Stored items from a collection
————

(** ** The allocator refines a stack of pages *)

(** [kfree] of a page that is not free pushes it. *)
Lemma kfree_push v l s e :
  kmem_idle s → kmem_free s.(k_mem) l → page_ok s.(k_mem) v → v ∉ l →
  kfree v s e = Ret tt (freed v s) e ∧ kmem_free (freed v s).(k_mem) (v :: l).
Proof.
  intros Hi (He & Hnd & Hok & Hl) Hv Hnin. split; [by apply kfree_run|].
  split_and!; simpl; [done|by constructor|by constructor|].
  split; [done|].
  destruct (page_ok_range _ _ He Hv) as (Hr & _).
  assert (is_u32 s.(k_mem).(m_freelist)) as Hu.
  { destruct l as [|a l']; simpl in Hl; [rewrite Hl; unfold is_u32; lia|].
    destruct Hl as [-> _]. apply Forall_cons in Hok as [Ha _]. by destruct (page_ok_range _ _ He Ha). }
  rewrite load32_store32_eq by done. revert Hl. apply free_list_ext. intros a Ha.
  rewrite Forall_forall in Hok. pose proof (Hok a Ha) as (Hma & _). destruct Hv as (Hmv & _).
  destruct (pages_disjoint a v) as [?|?]; [done..|set_solver| |]; unfold PGSIZE in *;
    rewrite load32_store32_ne by lia; by rewrite load32_fill_out by lia.
Qed.

Lemma kalloc_pop a l s e :
  kmem_idle s → kmem_free s.(k_mem) (a :: l) →
  let s' := alloced (load32 s.(k_mem).(m_byte) a) s in
  kalloc s e = Ret a s' e ∧ kmem_free s'.(k_mem) l ∧ page_ok s.(k_mem) a ∧ a ∉ l ∧ a ≠ 0.
Proof.
  intros Hi (He & Hnd & Hok & Hh & Hl) s'.
  apply NoDup_cons in Hnd as [Hnin Hnd]. apply Forall_cons in Hok as [Ha Hok].
  destruct (page_ok_range _ _ He Ha) as (_ & Hpos & _).
  assert (truthy a = true) as Ht by (unfold truthy; destruct (a =? 0) eqn:E; bool_facts; [lia|done]).
  split; [by rewrite kalloc_run, Hh, Ht|]. split_and!; [by split_and!|done|done|lia].
Qed.

Lemma kalloc_empty s e :
  kmem_idle s → kmem_free s.(k_mem) [] → kalloc s e = Ret 0 (alloced 0 s) e ∧ kmem_free (alloced 0 s).(k_mem) [].
Proof.
  intros Hi (He & Hnd & Hok & Hl). simpl in Hl. split; [|done].
  rewrite kalloc_run by done. by rewrite Hl.
Qed.

Lemma freed_idle v s : kmem_idle s → kmem_idle (freed v s).
Proof. intros [? ?]. split; [|done]. unfold freed, kmem_cpu. simpl. by destruct (truthy _). Qed.

Lemma alloced_idle v s : kmem_idle s → kmem_idle (alloced v s).
Proof. intros [? ?]. split; [|done]. unfold alloced, kmem_cpu. simpl. by destruct (truthy _). Qed.

#[export] Hint Resolve freed_idle alloced_idle : cint.

(** The abstract operations. *)
Inductive kop : Type := OpAlloc | OpFree (v : Z).

(** The abstract allocator: a stack of free pages; the result of [OpAlloc] is
    the page, or 0. *)
Definition spec_step (o : kop) (l : list Z) : Z * list Z :=
  match o, l with
  | OpAlloc, [] => (0, [])
  | OpAlloc, a :: l' => (a, l')
  | OpFree v, _ => (0, v :: l)
  end.

Definition run_op (o : kop) : K Z :=
  match o with OpAlloc => kalloc | OpFree v => kfree v;; ret 0 end.

(** A sequence of operations, each result in order. *)
Fixpoint run_ops (os : list kop) : K (list Z) :=
  match os with
  | [] => ret []
  | o :: os' => r <- run_op o;; rs <- run_ops os';; ret (r :: rs)
  end.

Fixpoint spec_ops (os : list kop) (l : list Z) : list Z * list Z :=
  match os with
  | [] => ([], l)
  | o :: os' => let '(r, l1) := spec_step o l in
                let '(rs, l2) := spec_ops os' l1 in (r :: rs, l2)
  end.

(** Clients free only pages of allocatable memory that are not free. *)
Fixpoint client_ok (m : memstate) (os : list kop) (l : list Z) : Prop :=
  match os with
  | [] => True
  | o :: os' => match o with OpFree v => page_ok m v ∧ v ∉ l | OpAlloc => True end ∧
                client_ok m os' (snd (spec_step o l))
  end.

Lemma client_ok_end m m' os l : m.(m_end) = m'.(m_end) → client_ok m os l → client_ok m' os l.
Proof.
  intros He. revert l. induction os as [|o os IH]; intros l; simpl; [done|].
  intros [Ho Hr]. split; [|by apply IH]. destruct o; [done|]. unfold page_ok in *. by rewrite <- He.
Qed.

(** C14: the free list threaded through the free pages refines the abstract
    stack: for every sequence of calls in which clients free only allocated
    pages, [kalloc] and [kfree] return exactly what the stack returns, no call
    panics or faults, and the pages on the chain are the stack's pages. *)
Theorem kalloc_refines_stack os l s e :
  kmem_idle s → kmem_free s.(k_mem) l → client_ok s.(k_mem) os l →
  ∃ s', run_ops os s e = Ret (fst (spec_ops os l)) s' e ∧
        kmem_free s'.(k_mem) (snd (spec_ops os l)).
Proof.
  revert l s. induction os as [|o os IH]; intros l s Hi Hf Hc; [by eexists|].
  cbn [run_ops spec_ops]. destruct Hc as [Ho Hc].
  assert (∃ s1, run_op o s e = Ret (fst (spec_step o l)) s1 e ∧ kmem_idle s1 ∧
                kmem_free s1.(k_mem) (snd (spec_step o l)) ∧ s1.(k_mem).(m_end) = s.(k_mem).(m_end))
    as (s1 & Hrun & Hi1 & Hf1 & He1).
  { destruct o as [|v]; simpl in *.
    - destruct l as [|a l].
      + destruct (kalloc_empty s e Hi Hf). eexists. split_and!; [done|auto with cint|done|done].
      + destruct (kalloc_pop a l s e Hi Hf) as (? & ? & _). eexists. split_and!; [done|auto with cint|done|done].
    - destruct Ho as [Hv Hnin]. destruct (kfree_push v l s e Hi Hf Hv Hnin) as [Hk ?].
      mstep Hk. eexists. split_and!; [done|auto with cint|done|done]. }
  destruct (spec_step o l) as [r l1] eqn:Es. simpl in *.
  apply (client_ok_end _ s1.(k_mem)) in Hc; [|done].
  destruct (IH l1 s1 Hi1 Hf1 Hc) as (s' & Hr & Hf').
  destruct (spec_ops os l1) as [rs l2]. simpl in *.
  exists s'. split; [|done]. mstep Hrun. by mstep Hr.
Qed.

Definition ops_demo : list kop := [OpFree (KERNBASE + 2097152); OpFree (KERNBASE + 2101248); OpAlloc; OpAlloc; OpAlloc].

Lemma kalloc_refines_stack_witness :
  kmem_idle demo_state ∧ kmem_free demo_state.(k_mem) [] ∧ client_ok demo_state.(k_mem) ops_demo [] ∧
  ∃ s', run_ops ops_demo demo_state [] = Ret [0; 0; KERNBASE + 2101248; KERNBASE + 2097152; 0] s' [] ∧
        kmem_free s'.(k_mem) [].
Proof.
  assert (kmem_idle demo_state) as H1 by (split; [vm_compute; split; done|done]).
  assert (kmem_free demo_state.(k_mem) []) as H2 by (split_and!; [done|constructor|constructor|done]).
  assert (client_ok demo_state.(k_mem) ops_demo []) as H3.
  { cbn [client_ok ops_demo spec_step snd]. rewrite elem_of_nil, list_elem_of_singleton.
    unfold page_ok. split_and!; try done; vm_compute; tauto || congruence. }
  split; [exact H1|]. split; [exact H2|]. split; [exact H3|].
  exact (kalloc_refines_stack ops_demo [] demo_state [] H1 H2 H3).
Defined.

(** ** Boot: which pages become free *)

(** The pages from [p], [n] of them. *)
Fixpoint pages_from (p : Z) (n : nat) : list Z :=
  match n with
  | O => []
  | S n' => p :: pages_from (p + PGSIZE) n'
  end.

Lemma elem_of_pages_from a p n :
  a ∈ pages_from p n ↔ ∃ i, 0 ≤ i < Z.of_nat n ∧ a = p + PGSIZE * i.
Proof.
  revert p. induction n as [|n IH]; intros p; simpl.
  - split; [set_solver|]. intros (i & ? & _). lia.
  - rewrite elem_of_cons, IH. split.
    + intros [->|(i & ? & ->)]; [exists 0; lia|]. exists (i + 1). lia.
    + intros (i & ? & ->). destruct (decide (i = 0)) as [->|]; [left; lia|]. right. exists (i - 1). lia.
Qed.

Lemma pages_from_nodup n p : NoDup (pages_from p n).
Proof.
  revert p. induction n as [|n IH]; intros p; [constructor|]. constructor; [|apply IH].
  intros (i & ? & ?)%elem_of_pages_from. unfold PGSIZE in *. lia.
Qed.

Lemma length_pages_from n p : length (pages_from p n) = n.
Proof. revert p. induction n as [|n IH]; intros p; [done|]. simpl. by rewrite IH. Qed.
(* ===== verification/AddrSpace.v ===== *)
(** * Address spaces (vm.c)

    What the page-table functions of Vm.v do to an address space.  The state of
    an address space is the page table in memory as the MMU reads it: [pte] is
    the entry for an address, [tab] the page-table page of a directory entry.
    The pages of a page table, the pages it maps and the free pages of the
    allocator are kept apart, so that an update of one is invisible to the
    others. *)

From S2P Require Import Prelude KState Spinlock Print Mem Kalloc Vm.
#[local] Open Scope kernel_scope.

(** ** Words of a page table *)

Definition present (e : Z) : bool := truthy (Z.land e PTE_P).

Lemma present_mod e : present e = (e mod 2 =? 1).
Proof.
  unfold present, truthy, PTE_P. change 1 with (Z.ones 1) at 1. rewrite Z.land_ones by lia. change (2 ^ 1) with 2.
  pose proof (Z.mod_pos_bound e 2 eq_refl). destruct (e mod 2 =? 0) eqn:E, (e mod 2 =? 1) eqn:E'; bool_facts; simpl; (done || lia).
Qed.

(** The bits of a page address and of the flags do not meet. *)
Lemma lor_page pa x : pa mod 4096 = 0 → 0 ≤ x < 4096 → Z.lor pa x = pa + x.
Proof.
  intros Hpa Hx. assert (Z.land pa x = 0) as Hl.
  { apply Z.bits_inj'. intros n Hn. rewrite Z.land_spec, Z.bits_0. destruct (decide (n < 12)) as [Hlt|Hge].
    - rewrite (Z.div_mod pa 4096), Hpa, Z.add_0_r, Z.mul_comm by done. change 4096 with (2 ^ 12) at 2. by rewrite Z.mul_pow2_bits_low.
    - rewrite <- (Z.mod_small x 4096 Hx). change 4096 with (2 ^ 12). rewrite Z.mod_pow2_bits_high by lia. apply andb_false_r. }
  pose proof (Z.add_lor_land pa x). lia.
Qed.

Lemma lor_small x y : 0 ≤ x < 4096 → 0 ≤ y < 4096 → 0 ≤ Z.lor x y < 4096.
Proof.
  intros Hx Hy. split; [apply Z.lor_nonneg; lia|]. change 4096 with (2 ^ 12).
  destruct (decide (Z.lor x y = 0)) as [->|Hne]; [done|]. apply Z.log2_lt_pow2; [pose proof (proj2 (Z.lor_nonneg x y)); lia|].
  rewrite Z.log2_lor by lia. apply Z.max_lub_lt.
  - destruct (decide (x = 0)) as [->|]; [done|]. apply Z.log2_lt_pow2; [lia|]. apply Hx.
  - destruct (decide (y = 0)) as [->|]; [done|]. apply Z.log2_lt_pow2; [lia|]. apply Hy.
Qed.

(** The entry [mappages] stores. *)
Definition mkpte (pa perm : Z) : Z := Z.lor (Z.lor pa perm) PTE_P.

Lemma mkpte_spec pa perm :
  pa mod 4096 = 0 → 0 ≤ pa < 4294967296 → 0 ≤ perm < 4096 →
  present (mkpte pa perm) = true ∧ PTE_ADDR (mkpte pa perm) = pa ∧ PTE_FLAGS (mkpte pa perm) = Z.lor perm PTE_P ∧ is_u32 (mkpte pa perm).
Proof.
  intros Hpa Hr Hp. pose proof (lor_small perm PTE_P Hp ltac:(done)) as Hl.
  assert (mkpte pa perm = pa + Z.lor perm PTE_P) as E by (unfold mkpte; rewrite <- Z.lor_assoc; by apply lor_page).
  assert (PTE_FLAGS (mkpte pa perm) = Z.lor perm PTE_P) as Hf.
  { rewrite PTE_FLAGS_eq, E, <- Z.add_mod_idemp_l, Hpa by done. by apply Z.mod_small. }
  split; [|split; [|split; [done|]]].
  - unfold present, mkpte, PTE_P. rewrite Z.land_lor_distr_l. unfold truthy. destruct (Z.lor _ _ =? 0) eqn:E0; [|done]. bool_facts.
    apply Z.lor_eq_0_iff in E0 as [_ E0]. done.
  - rewrite PTE_ADDR_eq, E. pose proof (Z.div_mod (pa + Z.lor perm PTE_P) 4096 ltac:(done)) as Hd.
    rewrite <- (Z.add_mod_idemp_l pa), Hpa in Hd by done. rewrite (Z.mod_small (0 + _)) in Hd by lia. lia.
  - unfold is_u32. rewrite E. pose proof (Z.div_mod pa 4096 ltac:(done)). lia.
Qed.

(** The directory entry [walkpgdir] stores. *)
Lemma pde_spec t :
  t mod 4096 = 0 → KERNBASE ≤ t < 4294967296 →
  let e := Z.lor (Z.lor (Z.lor (V2P t) PTE_P) PTE_W) PTE_U in
  present e = true ∧ P2V (PTE_ADDR e) = t ∧ is_u32 e.
Proof.
  intros Ht Hr e. assert (V2P t = t - KERNBASE) as Hv by (unfold V2P, KERNBASE in *; rewrite u32_id; (done || unfold is_u32; lia)).
  assert (V2P t mod 4096 = 0) as Hm by (rewrite Hv, Zminus_mod, Ht; done).
  assert (e = mkpte (V2P t) 6) as -> by (unfold e, mkpte; rewrite <- !Z.lor_assoc; done).
  destruct (mkpte_spec (V2P t) 6 Hm) as (H1 & H2 & _ & H3); [unfold KERNBASE in *; lia|lia|].
  split; [done|]. split; [|done]. rewrite H2, Hv. unfold P2V. rewrite u32_id; [lia|]. unfold is_u32, KERNBASE in *. lia.
Qed.

(** ** The page table as the MMU reads it *)

(** The page-table page of directory entry [i], and the entry for [va], 0 where there is no such page. *)
Definition tab (m : mem) (pd i : Z) : option Z :=
  let e := load32 m (pd + 4 * i) in if present e then Some (P2V (PTE_ADDR e)) else None.

Definition pte (m : mem) (pd va : Z) : Z :=
  match tab m pd (PDX va) with Some t => load32 m (t + 4 * PTX va) | None => 0 end.

Lemma translate_pte m pd va :
  translate m pd va = if present (pte m pd va) then Some (P2V (PTE_ADDR (pte m pd va)) + va mod PGSIZE) else None.
Proof. unfold translate, pte, tab, present. by destruct (truthy _). Qed.

Lemma PDX_range va : 0 ≤ PDX va < 1024.
Proof. rewrite PDX_eq. by apply Z.mod_pos_bound. Qed.

Lemma PTX_range va : 0 ≤ PTX va < 1024.
Proof. rewrite PTX_eq. by apply Z.mod_pos_bound. Qed.

Lemma PDX_mono va va' : 0 ≤ va ≤ va' → va' < 4294967296 → PDX va ≤ PDX va'.
Proof.
  intros H H'. rewrite !PDX_eq, !Z.mod_small by (split; [apply Z.div_pos; lia|apply Z.div_lt_upper_bound; lia]). apply Z.div_le_mono; lia.
Qed.

(** Two addresses with the same entry are in the same page. *)
Lemma same_entry va va' :
  is_u32 va → is_u32 va' → PDX va = PDX va' → PTX va = PTX va' → va / 4096 = va' / 4096.
Proof.
  unfold is_u32. rewrite !PDX_eq, !PTX_eq. intros H H'. rewrite !(Z.mod_small (_ / 4194304)) by (split; [apply Z.div_pos; lia|apply Z.div_lt_upper_bound; lia]).
  change 4194304 with (4096 * 1024). rewrite <- !Z.div_div by lia. intros E1 E2.
  rewrite (Z.div_mod (va / 4096) 1024), (Z.div_mod (va' / 4096) 1024) by done. lia.
Qed.

(** ** The pages of a page table *)

Definition in_page (p x : Z) : Prop := p ≤ x < p + PGSIZE.

(** The directory or one of its tables. *)
Definition pt_page (m : mem) (pd p : Z) : Prop := p = pd ∨ ∃ i, 0 ≤ i < 1024 ∧ tab m pd i = Some p.

(** The pages of the table under [pd] are pages of allocatable memory, different from each other and from the free
    pages [free]. *)
Record tables (m : memstate) (pd : Z) (free : list Z) : Prop := {
  tb_page : ∀ p, pt_page m.(m_byte) pd p → page_ok m p ∧ p ∉ free;
  tb_tab : ∀ i t, 0 ≤ i < 1024 → tab m.(m_byte) pd i = Some t → t ≠ pd;
  tb_inj : ∀ i j t, 0 ≤ i < 1024 → 0 ≤ j < 1024 → tab m.(m_byte) pd i = Some t → tab m.(m_byte) pd j = Some t → i = j
}.

(** A page of the table or a free page: where the page-table functions write. *)
Definition pt_area (m : mem) (pd : Z) (free : list Z) (x : Z) : Prop := ∃ p, (pt_page m pd p ∨ p ∈ free) ∧ in_page p x.

(** Only memory, the free list, the interrupt flag saved by the CPU and the console output differ. *)
Definition vm_same (s s' : kstate) : Prop :=
  (∃ b f c io, s' = set_k_io io (set_k_cpu c (on_mem (λ m, set_m_freelist f (set_m_byte b m)) s))) ∧
  (s'.(k_cpu) = s.(k_cpu) ∨ s'.(k_cpu) = cpu_bracket s.(k_cpu)) ∧ ∃ cs, s'.(k_io) = puts cs s.(k_io).

Lemma vm_same_intro b f c s :
  c = s.(k_cpu) ∨ c = cpu_bracket s.(k_cpu) → vm_same s (set_k_cpu c (on_mem (λ m, set_m_freelist f (set_m_byte b m)) s)).
Proof. intros Hc. split; [exists b, f, c, s.(k_io); by destruct s as [? ? ? ? [] ? ? ?]|]. split; [exact Hc|by exists []]. Qed.

Lemma vm_same_refl s : vm_same s s.
Proof.
  replace s with (set_k_cpu s.(k_cpu) (on_mem (λ m, set_m_freelist m.(m_freelist) (set_m_byte m.(m_byte) m)) s)) at 2 by (by destruct s as [? ? ? ? [] ? ? ?]).
  apply (vm_same_intro s.(k_mem).(m_byte) s.(k_mem).(m_freelist)). by left.
Qed.

Lemma vm_same_trans s s' s'' : vm_same s s' → vm_same s' s'' → vm_same s s''.
Proof.
  intros [(b & f & c & io & ->) [Hc [cs Hio]]] [(b' & f' & c' & io' & ->) [Hc' [cs' Hio']]]. split; [by exists b', f', c', io'|]. simpl in *. split.
  - destruct Hc as [->| ->], Hc' as [->| ->]; auto. right. apply cpu_bracket_idemp.
  - exists (cs ++ cs'). rewrite Hio', Hio. unfold puts. by rewrite foldl_app.
Qed.

Lemma vm_same_bytes b s : vm_same s (on_mem (set_m_byte b) s).
Proof.
  replace (on_mem (set_m_byte b) s) with (set_k_cpu s.(k_cpu) (on_mem (λ m, set_m_freelist m.(m_freelist) (set_m_byte b m)) s)) by (by destruct s as [? ? ? ? [] ? ? ?]).
  apply (vm_same_intro b s.(k_mem).(m_freelist)). by left.
Qed.

Lemma kmem_cpu_same s : kmem_cpu s = s.(k_cpu) ∨ kmem_cpu s = cpu_bracket s.(k_cpu).
Proof. unfold kmem_cpu. destruct (truthy _); auto. Qed.

Lemma vm_same_alloced v s : vm_same s (alloced v s).
Proof.
  replace (alloced v s) with (set_k_cpu (kmem_cpu s) (on_mem (λ m, set_m_freelist v (set_m_byte m.(m_byte) m)) s)) by (by destruct s as [? ? ? ? [] ? ? ?]).
  apply (vm_same_intro s.(k_mem).(m_byte)), kmem_cpu_same.
Qed.

Lemma vm_same_freed v s : vm_same s (freed v s).
Proof. apply (vm_same_intro (store32 v s.(k_mem).(m_freelist) (fill v 1 PGSIZE s.(k_mem).(m_byte)))), kmem_cpu_same. Qed.

Lemma vm_same_printed cs s : vm_same s (printed cs s).
Proof.
  split; [exists s.(k_mem).(m_byte), s.(k_mem).(m_freelist), (printed cs s).(k_cpu), (puts cs s.(k_io))|].
  - unfold printed. destruct s as [? ? ? ? [] ? [] ?]. simpl. by destruct (truthy _).
  - unfold printed. split; [simpl; destruct (truthy _); auto|]. by exists cs.
Qed.

Lemma vm_same_end s s' : vm_same s s' → s'.(k_mem).(m_end) = s.(k_mem).(m_end).
Proof. by intros [(b & f & c & io & ->) _]. Qed.

Lemma vm_same_data s s' : vm_same s s' → s'.(k_mem).(m_data) = s.(k_mem).(m_data).
Proof. by intros [(b & f & c & io & ->) _]. Qed.

Lemma page_ok_same s s' p : vm_same s s' → page_ok s.(k_mem) p → page_ok s'.(k_mem) p.
Proof. intros Hs. unfold page_ok. by rewrite (vm_same_end _ _ Hs). Qed.

(** ** Steps of the page-table functions *)

(** The table under [pd] may have got more pages, taken from the front of the free pages; nothing else in memory has
    changed but entries of the table. *)
Record pt_step (pd : Z) (s : kstate) (free : list Z) (s' : kstate) (free' : list Z) : Prop := {
  ps_same : vm_same s s';
  ps_idle : kmem_idle s';
  ps_free : kmem_free s'.(k_mem) free';
  ps_tables : tables s'.(k_mem) pd free';
  ps_used : ∃ used, free = used ++ free' ∧ ∀ p, pt_page s'.(k_mem).(m_byte) pd p ↔ pt_page s.(k_mem).(m_byte) pd p ∨ p ∈ used;
  ps_bytes : ∀ x, ¬ pt_area s.(k_mem).(m_byte) pd free x → s'.(k_mem).(m_byte) x = s.(k_mem).(m_byte) x
}.

Lemma pt_step_area pd s free s' free' x :
  pt_step pd s free s' free' → pt_area s'.(k_mem).(m_byte) pd free' x → pt_area s.(k_mem).(m_byte) pd free x.
Proof.
  intros [_ _ _ _ (used & -> & Hu) _] (p & Hp & Hx). exists p. split; [|done]. rewrite elem_of_app. rewrite Hu in Hp. tauto.
Qed.

Lemma pt_step_trans pd s free s' free' s'' free'' :
  pt_step pd s free s' free' → pt_step pd s' free' s'' free'' → pt_step pd s free s'' free''.
Proof.
  intros A B. pose proof (λ x, pt_step_area pd s free s' free' x A) as Harea.
  destruct A as [A1 A2 A3 A4 (u & -> & A5) A6], B as [B1 B2 B3 B4 (u' & -> & B5) B6].
  split; [by eapply vm_same_trans|done|done|done| |].
  - exists (u ++ u'). split; [by rewrite app_assoc|]. intros p. rewrite B5, A5, elem_of_app. tauto.
  - intros x Hx. rewrite B6, A6; [done|done|]. intros Hx'. by apply Hx, Harea.
Qed.

Lemma pt_step_refl pd s free : kmem_idle s → kmem_free s.(k_mem) free → tables s.(k_mem) pd free → pt_step pd s free s free.
Proof.
  intros. split; [apply vm_same_refl|done|done|done| |done]. exists []. split; [done|]. intros p. rewrite elem_of_nil. tauto.
Qed.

————

To do
Look through the records and count each line that holds "sequence". Write only the total.

Response area
2